What the task asks »
Tally the lines below that hold the string "forall", and give only the tally.

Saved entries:
───
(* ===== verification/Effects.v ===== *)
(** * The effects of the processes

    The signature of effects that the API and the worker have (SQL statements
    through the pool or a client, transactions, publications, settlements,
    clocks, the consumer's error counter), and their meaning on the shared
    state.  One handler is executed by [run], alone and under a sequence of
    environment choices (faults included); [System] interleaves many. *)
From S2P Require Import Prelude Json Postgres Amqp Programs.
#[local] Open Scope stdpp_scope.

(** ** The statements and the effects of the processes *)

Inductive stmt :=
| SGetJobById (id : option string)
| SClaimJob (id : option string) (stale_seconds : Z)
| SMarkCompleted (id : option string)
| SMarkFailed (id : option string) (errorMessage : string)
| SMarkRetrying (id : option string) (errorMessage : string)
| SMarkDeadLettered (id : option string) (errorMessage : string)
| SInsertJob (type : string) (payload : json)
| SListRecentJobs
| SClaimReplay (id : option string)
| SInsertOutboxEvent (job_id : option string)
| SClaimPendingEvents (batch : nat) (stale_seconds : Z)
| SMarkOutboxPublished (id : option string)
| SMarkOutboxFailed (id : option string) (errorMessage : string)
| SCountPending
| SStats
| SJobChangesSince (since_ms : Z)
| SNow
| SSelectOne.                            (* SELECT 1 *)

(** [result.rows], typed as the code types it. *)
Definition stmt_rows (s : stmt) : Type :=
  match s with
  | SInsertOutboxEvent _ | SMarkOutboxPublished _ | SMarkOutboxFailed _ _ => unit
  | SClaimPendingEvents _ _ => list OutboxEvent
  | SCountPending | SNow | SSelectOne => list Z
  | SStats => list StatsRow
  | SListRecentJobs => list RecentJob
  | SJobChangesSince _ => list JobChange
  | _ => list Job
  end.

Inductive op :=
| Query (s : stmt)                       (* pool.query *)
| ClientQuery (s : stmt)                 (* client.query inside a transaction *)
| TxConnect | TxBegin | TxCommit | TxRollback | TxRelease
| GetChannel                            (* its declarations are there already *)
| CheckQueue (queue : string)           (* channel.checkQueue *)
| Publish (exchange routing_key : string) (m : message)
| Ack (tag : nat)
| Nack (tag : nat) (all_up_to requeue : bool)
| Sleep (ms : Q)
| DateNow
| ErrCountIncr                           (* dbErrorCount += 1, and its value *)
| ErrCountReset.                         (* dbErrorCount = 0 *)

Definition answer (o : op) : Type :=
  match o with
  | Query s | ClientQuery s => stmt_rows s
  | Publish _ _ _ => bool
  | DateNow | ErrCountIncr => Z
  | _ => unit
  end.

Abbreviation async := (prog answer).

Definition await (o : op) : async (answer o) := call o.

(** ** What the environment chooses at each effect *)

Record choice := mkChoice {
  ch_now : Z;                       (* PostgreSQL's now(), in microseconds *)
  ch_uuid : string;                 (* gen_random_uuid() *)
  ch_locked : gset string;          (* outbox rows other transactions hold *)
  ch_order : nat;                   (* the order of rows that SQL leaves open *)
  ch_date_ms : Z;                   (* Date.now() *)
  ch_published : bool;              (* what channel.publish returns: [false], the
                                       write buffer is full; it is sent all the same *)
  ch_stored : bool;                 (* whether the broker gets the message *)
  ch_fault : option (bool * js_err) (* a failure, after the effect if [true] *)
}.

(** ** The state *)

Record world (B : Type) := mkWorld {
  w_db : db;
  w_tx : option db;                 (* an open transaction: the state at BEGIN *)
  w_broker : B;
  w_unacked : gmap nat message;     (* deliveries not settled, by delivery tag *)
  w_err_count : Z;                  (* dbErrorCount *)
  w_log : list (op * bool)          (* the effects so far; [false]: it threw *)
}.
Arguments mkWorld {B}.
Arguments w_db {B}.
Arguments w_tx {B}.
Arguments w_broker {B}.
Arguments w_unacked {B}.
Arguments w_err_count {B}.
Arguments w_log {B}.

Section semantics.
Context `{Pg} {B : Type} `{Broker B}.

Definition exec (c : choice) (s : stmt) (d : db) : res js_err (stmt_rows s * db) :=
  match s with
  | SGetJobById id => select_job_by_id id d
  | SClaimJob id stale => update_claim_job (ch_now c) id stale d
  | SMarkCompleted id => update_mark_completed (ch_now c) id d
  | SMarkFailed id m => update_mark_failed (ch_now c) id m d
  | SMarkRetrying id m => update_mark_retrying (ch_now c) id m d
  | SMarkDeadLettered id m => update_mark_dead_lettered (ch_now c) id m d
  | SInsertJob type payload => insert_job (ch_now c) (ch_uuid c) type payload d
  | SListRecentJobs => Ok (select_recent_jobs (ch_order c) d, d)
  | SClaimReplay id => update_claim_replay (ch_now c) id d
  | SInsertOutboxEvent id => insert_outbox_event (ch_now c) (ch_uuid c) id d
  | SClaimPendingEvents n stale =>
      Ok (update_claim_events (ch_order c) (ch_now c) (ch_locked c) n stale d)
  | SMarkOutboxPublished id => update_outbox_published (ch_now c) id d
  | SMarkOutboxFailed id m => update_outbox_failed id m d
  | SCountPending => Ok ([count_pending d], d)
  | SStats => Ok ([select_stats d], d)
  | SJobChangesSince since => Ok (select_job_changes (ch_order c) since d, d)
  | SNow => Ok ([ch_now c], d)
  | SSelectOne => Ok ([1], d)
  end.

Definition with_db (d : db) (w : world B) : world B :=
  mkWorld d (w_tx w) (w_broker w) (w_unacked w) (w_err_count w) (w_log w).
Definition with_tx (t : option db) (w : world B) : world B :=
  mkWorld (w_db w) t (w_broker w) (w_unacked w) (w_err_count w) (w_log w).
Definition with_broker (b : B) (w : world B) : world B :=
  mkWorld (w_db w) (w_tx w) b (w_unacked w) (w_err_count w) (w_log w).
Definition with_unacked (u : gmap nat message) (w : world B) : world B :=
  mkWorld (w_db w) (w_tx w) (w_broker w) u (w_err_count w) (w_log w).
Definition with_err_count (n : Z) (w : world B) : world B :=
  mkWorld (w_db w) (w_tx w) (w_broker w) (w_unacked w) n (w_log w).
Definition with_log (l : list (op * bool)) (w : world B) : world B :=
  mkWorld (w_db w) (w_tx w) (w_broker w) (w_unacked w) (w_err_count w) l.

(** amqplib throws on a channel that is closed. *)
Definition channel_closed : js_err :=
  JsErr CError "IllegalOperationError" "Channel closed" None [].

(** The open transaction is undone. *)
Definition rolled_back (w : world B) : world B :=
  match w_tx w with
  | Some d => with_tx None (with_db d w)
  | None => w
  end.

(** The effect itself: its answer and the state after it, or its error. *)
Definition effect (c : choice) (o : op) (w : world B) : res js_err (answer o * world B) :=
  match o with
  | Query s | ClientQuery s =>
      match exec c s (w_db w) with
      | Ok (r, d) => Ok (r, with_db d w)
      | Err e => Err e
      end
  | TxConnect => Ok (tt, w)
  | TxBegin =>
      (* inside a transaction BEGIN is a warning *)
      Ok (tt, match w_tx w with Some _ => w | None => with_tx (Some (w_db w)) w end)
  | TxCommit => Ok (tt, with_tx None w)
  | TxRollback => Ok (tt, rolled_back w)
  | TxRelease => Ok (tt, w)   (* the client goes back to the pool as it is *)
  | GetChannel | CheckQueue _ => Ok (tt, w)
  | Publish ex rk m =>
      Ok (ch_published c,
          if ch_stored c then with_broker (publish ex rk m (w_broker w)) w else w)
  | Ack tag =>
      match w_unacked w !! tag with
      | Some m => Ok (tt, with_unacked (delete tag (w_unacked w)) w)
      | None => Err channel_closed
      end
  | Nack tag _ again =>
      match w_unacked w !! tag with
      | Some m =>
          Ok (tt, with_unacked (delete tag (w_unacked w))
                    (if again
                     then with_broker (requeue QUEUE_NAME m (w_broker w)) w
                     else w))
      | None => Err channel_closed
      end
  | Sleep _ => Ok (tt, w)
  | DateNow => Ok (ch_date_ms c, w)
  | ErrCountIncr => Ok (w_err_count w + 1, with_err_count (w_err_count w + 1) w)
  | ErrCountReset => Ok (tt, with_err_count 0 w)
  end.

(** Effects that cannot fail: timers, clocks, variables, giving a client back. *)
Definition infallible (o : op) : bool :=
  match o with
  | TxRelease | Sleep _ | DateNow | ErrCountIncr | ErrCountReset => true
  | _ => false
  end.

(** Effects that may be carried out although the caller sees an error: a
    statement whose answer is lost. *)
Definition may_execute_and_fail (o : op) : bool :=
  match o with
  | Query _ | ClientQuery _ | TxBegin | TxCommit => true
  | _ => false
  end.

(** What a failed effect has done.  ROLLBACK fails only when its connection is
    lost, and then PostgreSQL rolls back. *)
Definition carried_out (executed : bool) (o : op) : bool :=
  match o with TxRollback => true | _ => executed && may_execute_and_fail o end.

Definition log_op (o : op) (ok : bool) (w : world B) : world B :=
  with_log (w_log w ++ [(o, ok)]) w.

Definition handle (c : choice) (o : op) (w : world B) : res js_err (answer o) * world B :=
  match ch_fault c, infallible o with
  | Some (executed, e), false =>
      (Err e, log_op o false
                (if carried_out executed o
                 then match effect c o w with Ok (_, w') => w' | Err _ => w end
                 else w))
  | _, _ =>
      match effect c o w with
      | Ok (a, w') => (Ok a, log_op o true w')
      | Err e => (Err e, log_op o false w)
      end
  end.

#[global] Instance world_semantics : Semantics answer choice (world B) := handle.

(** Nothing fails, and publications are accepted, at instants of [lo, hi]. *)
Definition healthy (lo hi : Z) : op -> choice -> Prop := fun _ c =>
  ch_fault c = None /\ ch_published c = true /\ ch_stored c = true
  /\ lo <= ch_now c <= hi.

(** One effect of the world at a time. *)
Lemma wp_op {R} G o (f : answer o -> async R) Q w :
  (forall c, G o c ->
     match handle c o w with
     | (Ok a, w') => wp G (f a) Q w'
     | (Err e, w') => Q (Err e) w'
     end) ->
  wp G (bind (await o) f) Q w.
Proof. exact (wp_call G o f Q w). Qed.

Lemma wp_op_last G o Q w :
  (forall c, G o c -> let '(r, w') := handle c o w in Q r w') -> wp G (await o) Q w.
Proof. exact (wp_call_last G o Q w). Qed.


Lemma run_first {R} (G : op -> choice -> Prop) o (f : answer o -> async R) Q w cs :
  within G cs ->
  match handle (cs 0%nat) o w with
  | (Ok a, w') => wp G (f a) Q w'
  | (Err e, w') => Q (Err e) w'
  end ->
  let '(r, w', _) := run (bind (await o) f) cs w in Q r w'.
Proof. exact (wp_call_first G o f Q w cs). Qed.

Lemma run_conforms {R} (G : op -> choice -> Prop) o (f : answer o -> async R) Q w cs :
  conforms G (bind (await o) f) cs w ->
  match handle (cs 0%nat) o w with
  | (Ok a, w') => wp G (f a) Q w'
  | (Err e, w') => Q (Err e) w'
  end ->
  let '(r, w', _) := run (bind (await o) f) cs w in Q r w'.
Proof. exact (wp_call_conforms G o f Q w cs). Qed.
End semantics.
───
Exercise solution »
2